[What you will do] I need the lines below from the one with "shape inputs = [L;" down to the one with "1 <= Self.model_depth" reproduced exactly, both ends included, and nothing else.

[Extracted material]

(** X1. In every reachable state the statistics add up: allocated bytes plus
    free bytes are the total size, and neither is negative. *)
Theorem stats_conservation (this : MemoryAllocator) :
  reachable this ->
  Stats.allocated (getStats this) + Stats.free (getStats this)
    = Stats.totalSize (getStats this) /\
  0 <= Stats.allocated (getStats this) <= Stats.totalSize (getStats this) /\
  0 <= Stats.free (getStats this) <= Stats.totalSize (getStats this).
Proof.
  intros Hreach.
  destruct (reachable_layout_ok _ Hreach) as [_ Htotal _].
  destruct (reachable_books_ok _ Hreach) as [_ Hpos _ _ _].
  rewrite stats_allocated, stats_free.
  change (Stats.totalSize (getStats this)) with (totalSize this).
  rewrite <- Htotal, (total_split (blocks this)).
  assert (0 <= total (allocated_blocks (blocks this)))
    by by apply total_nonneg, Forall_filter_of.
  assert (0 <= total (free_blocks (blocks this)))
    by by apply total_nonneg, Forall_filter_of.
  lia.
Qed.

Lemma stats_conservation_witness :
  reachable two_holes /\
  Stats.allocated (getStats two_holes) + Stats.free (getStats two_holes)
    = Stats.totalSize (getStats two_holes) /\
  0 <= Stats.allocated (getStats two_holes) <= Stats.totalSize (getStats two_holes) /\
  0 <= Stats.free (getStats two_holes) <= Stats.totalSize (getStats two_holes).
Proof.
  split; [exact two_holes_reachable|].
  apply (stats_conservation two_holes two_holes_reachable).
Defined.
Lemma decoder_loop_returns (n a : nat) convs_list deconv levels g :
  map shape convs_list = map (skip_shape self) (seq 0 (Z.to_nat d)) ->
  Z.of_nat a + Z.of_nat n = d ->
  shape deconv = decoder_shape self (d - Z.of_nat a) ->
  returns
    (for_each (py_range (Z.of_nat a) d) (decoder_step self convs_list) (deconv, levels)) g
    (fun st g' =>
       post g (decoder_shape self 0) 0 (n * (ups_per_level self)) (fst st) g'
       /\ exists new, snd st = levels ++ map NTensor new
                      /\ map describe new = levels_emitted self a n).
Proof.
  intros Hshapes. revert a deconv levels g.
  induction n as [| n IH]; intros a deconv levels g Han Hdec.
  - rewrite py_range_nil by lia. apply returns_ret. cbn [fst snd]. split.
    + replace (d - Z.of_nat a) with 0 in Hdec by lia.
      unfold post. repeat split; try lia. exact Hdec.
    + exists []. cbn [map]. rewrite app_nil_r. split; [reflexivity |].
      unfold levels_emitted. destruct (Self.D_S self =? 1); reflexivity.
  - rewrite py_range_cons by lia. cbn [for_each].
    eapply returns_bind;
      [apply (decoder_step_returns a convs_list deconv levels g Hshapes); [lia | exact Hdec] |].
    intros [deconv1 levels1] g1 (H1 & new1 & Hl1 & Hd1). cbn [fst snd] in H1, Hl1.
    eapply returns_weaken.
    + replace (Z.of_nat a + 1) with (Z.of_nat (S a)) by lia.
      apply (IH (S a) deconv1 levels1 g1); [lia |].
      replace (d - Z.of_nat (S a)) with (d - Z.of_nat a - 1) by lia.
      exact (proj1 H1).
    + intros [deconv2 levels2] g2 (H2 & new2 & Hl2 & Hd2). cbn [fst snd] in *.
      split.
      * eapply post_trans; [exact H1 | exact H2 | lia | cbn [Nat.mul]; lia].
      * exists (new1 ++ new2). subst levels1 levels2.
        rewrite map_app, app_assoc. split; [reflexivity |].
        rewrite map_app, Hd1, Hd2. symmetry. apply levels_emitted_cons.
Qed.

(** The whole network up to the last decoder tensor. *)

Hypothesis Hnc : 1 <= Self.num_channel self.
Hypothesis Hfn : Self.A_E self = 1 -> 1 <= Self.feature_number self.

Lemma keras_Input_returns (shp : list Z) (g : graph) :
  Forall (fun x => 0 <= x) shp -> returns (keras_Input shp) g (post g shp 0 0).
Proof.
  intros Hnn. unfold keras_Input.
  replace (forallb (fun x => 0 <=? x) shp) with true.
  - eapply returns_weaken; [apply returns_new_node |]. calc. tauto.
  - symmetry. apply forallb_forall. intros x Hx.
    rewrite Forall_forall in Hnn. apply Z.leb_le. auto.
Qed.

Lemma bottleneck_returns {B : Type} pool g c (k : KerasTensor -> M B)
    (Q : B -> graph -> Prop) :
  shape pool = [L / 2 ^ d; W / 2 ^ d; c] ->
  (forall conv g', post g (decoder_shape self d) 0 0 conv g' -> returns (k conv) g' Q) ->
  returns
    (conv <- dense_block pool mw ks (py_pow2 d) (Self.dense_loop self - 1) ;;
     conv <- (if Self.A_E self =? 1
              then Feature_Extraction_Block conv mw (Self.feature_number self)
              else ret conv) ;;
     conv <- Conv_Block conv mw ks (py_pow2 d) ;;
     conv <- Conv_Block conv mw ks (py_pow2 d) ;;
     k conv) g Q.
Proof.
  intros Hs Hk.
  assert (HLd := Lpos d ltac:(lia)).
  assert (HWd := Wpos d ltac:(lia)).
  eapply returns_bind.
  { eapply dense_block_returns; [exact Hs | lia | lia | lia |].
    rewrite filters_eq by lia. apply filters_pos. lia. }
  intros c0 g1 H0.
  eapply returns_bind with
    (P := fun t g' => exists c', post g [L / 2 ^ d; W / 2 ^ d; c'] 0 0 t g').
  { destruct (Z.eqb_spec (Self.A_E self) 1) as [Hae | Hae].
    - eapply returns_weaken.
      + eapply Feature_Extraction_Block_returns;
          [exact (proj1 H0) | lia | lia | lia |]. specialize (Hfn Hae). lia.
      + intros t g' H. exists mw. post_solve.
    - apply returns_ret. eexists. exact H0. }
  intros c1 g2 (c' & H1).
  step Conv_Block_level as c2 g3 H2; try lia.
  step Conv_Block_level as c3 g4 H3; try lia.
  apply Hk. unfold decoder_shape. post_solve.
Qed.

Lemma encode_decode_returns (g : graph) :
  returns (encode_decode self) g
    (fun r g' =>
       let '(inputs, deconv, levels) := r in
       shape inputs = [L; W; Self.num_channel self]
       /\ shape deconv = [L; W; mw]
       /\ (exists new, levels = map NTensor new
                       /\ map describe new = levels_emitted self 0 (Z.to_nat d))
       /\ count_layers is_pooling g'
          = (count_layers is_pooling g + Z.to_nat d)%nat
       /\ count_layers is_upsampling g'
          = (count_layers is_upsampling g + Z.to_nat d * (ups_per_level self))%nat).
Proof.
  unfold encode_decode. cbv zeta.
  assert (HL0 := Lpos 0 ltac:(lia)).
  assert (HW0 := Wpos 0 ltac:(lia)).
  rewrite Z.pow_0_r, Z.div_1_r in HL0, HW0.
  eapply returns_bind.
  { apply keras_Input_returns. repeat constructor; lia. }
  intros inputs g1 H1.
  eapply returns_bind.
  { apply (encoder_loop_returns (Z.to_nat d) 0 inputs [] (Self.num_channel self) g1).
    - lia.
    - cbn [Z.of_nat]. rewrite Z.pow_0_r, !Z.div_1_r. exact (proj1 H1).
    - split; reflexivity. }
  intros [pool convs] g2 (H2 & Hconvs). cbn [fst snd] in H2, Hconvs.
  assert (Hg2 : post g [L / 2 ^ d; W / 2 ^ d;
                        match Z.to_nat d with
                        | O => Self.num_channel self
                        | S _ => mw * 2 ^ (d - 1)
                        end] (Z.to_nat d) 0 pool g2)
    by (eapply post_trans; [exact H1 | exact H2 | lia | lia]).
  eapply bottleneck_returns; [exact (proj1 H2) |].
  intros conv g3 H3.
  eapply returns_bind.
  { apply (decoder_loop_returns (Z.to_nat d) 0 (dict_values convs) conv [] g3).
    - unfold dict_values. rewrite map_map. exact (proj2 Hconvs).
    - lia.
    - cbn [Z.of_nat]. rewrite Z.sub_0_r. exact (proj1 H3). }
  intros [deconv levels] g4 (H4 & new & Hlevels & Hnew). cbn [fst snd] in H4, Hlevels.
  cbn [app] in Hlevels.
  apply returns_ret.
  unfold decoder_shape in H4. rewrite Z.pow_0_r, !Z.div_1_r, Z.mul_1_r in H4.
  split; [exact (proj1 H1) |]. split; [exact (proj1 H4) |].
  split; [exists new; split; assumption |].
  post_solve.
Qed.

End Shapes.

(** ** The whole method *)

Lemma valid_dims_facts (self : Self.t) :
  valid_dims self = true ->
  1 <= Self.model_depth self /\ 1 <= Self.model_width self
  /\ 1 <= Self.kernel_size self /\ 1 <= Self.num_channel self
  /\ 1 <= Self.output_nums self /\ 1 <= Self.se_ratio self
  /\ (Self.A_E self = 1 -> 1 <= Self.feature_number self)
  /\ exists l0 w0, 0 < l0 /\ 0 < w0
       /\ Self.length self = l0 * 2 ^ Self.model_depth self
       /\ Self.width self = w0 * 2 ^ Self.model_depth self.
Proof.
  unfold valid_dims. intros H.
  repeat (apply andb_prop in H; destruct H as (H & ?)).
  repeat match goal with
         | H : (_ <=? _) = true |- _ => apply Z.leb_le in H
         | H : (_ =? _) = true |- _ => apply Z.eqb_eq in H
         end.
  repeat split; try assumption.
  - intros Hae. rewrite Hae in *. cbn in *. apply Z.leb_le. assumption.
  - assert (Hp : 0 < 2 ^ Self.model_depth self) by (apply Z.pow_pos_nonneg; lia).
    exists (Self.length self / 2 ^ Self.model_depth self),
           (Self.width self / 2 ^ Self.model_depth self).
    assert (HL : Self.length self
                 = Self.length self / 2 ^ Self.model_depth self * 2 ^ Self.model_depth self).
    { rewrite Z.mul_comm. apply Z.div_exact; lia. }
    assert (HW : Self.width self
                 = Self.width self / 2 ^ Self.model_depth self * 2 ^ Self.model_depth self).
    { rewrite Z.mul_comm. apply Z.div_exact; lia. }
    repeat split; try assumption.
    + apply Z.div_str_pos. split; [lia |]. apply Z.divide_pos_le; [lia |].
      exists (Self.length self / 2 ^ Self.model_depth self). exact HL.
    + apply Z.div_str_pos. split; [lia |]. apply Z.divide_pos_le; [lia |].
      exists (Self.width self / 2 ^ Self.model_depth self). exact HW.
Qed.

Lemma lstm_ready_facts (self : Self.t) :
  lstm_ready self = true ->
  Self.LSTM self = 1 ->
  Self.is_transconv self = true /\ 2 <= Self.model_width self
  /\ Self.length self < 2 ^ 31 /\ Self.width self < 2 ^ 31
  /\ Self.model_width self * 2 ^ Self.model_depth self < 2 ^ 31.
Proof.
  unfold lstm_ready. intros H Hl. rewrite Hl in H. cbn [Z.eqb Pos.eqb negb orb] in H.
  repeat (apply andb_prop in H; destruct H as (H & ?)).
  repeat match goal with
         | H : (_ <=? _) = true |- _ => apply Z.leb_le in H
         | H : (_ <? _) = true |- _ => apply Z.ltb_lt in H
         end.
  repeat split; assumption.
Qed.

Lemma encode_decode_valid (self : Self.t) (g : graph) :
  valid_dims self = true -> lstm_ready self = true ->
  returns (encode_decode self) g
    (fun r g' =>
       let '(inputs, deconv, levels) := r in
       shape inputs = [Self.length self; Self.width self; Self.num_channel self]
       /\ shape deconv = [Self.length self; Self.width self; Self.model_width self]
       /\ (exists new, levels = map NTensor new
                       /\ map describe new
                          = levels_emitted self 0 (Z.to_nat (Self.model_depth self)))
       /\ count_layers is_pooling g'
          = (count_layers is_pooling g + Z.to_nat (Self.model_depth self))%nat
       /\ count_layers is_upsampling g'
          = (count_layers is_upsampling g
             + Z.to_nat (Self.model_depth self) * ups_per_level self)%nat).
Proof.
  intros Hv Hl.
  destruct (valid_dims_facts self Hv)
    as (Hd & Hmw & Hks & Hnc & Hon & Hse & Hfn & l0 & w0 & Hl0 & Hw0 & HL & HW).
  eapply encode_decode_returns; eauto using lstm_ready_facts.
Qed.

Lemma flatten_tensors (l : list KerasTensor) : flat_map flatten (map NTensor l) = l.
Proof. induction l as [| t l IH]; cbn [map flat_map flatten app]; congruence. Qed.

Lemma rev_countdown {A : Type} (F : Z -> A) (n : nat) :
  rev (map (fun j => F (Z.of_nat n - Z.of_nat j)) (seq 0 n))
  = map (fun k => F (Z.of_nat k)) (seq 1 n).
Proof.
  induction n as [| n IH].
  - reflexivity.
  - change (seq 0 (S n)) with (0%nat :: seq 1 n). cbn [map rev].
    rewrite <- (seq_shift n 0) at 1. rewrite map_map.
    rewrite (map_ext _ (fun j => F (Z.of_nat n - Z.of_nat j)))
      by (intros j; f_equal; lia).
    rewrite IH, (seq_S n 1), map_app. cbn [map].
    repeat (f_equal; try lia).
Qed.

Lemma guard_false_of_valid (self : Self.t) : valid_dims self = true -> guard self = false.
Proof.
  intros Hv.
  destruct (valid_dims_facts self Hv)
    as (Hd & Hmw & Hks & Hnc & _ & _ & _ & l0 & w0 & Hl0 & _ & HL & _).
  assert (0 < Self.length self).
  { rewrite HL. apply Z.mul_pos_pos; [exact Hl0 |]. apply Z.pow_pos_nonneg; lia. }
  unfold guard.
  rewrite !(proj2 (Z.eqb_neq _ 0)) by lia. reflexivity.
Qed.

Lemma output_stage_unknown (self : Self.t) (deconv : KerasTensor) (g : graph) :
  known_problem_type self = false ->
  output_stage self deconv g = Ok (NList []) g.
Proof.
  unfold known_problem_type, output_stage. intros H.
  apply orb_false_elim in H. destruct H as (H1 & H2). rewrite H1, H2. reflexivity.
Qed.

[Response to the task]
       shape inputs = [L; W; Self.num_channel self]
       /\ shape deconv = [L; W; mw]
       /\ (exists new, levels = map NTensor new
                       /\ map describe new = levels_emitted self 0 (Z.to_nat d))
       /\ count_layers is_pooling g'
          = (count_layers is_pooling g + Z.to_nat d)%nat
       /\ count_layers is_upsampling g'
          = (count_layers is_upsampling g + Z.to_nat d * (ups_per_level self))%nat).
Proof.
  unfold encode_decode. cbv zeta.
  assert (HL0 := Lpos 0 ltac:(lia)).
  assert (HW0 := Wpos 0 ltac:(lia)).
  rewrite Z.pow_0_r, Z.div_1_r in HL0, HW0.
  eapply returns_bind.
  { apply keras_Input_returns. repeat constructor; lia. }
  intros inputs g1 H1.
  eapply returns_bind.
  { apply (encoder_loop_returns (Z.to_nat d) 0 inputs [] (Self.num_channel self) g1).
    - lia.
    - cbn [Z.of_nat]. rewrite Z.pow_0_r, !Z.div_1_r. exact (proj1 H1).
    - split; reflexivity. }
  intros [pool convs] g2 (H2 & Hconvs). cbn [fst snd] in H2, Hconvs.
  assert (Hg2 : post g [L / 2 ^ d; W / 2 ^ d;
                        match Z.to_nat d with
                        | O => Self.num_channel self
                        | S _ => mw * 2 ^ (d - 1)
                        end] (Z.to_nat d) 0 pool g2)
    by (eapply post_trans; [exact H1 | exact H2 | lia | lia]).
  eapply bottleneck_returns; [exact (proj1 H2) |].
  intros conv g3 H3.
  eapply returns_bind.
  { apply (decoder_loop_returns (Z.to_nat d) 0 (dict_values convs) conv [] g3).
    - unfold dict_values. rewrite map_map. exact (proj2 Hconvs).
    - lia.
    - cbn [Z.of_nat]. rewrite Z.sub_0_r. exact (proj1 H3). }
  intros [deconv levels] g4 (H4 & new & Hlevels & Hnew). cbn [fst snd] in H4, Hlevels.
  cbn [app] in Hlevels.
  apply returns_ret.
  unfold decoder_shape in H4. rewrite Z.pow_0_r, !Z.div_1_r, Z.mul_1_r in H4.
  split; [exact (proj1 H1) |]. split; [exact (proj1 H4) |].
  split; [exists new; split; assumption |].
  post_solve.
Qed.

End Shapes.

(** ** The whole method *)

Lemma valid_dims_facts (self : Self.t) :
  valid_dims self = true ->
  1 <= Self.model_depth self /\ 1 <= Self.model_width self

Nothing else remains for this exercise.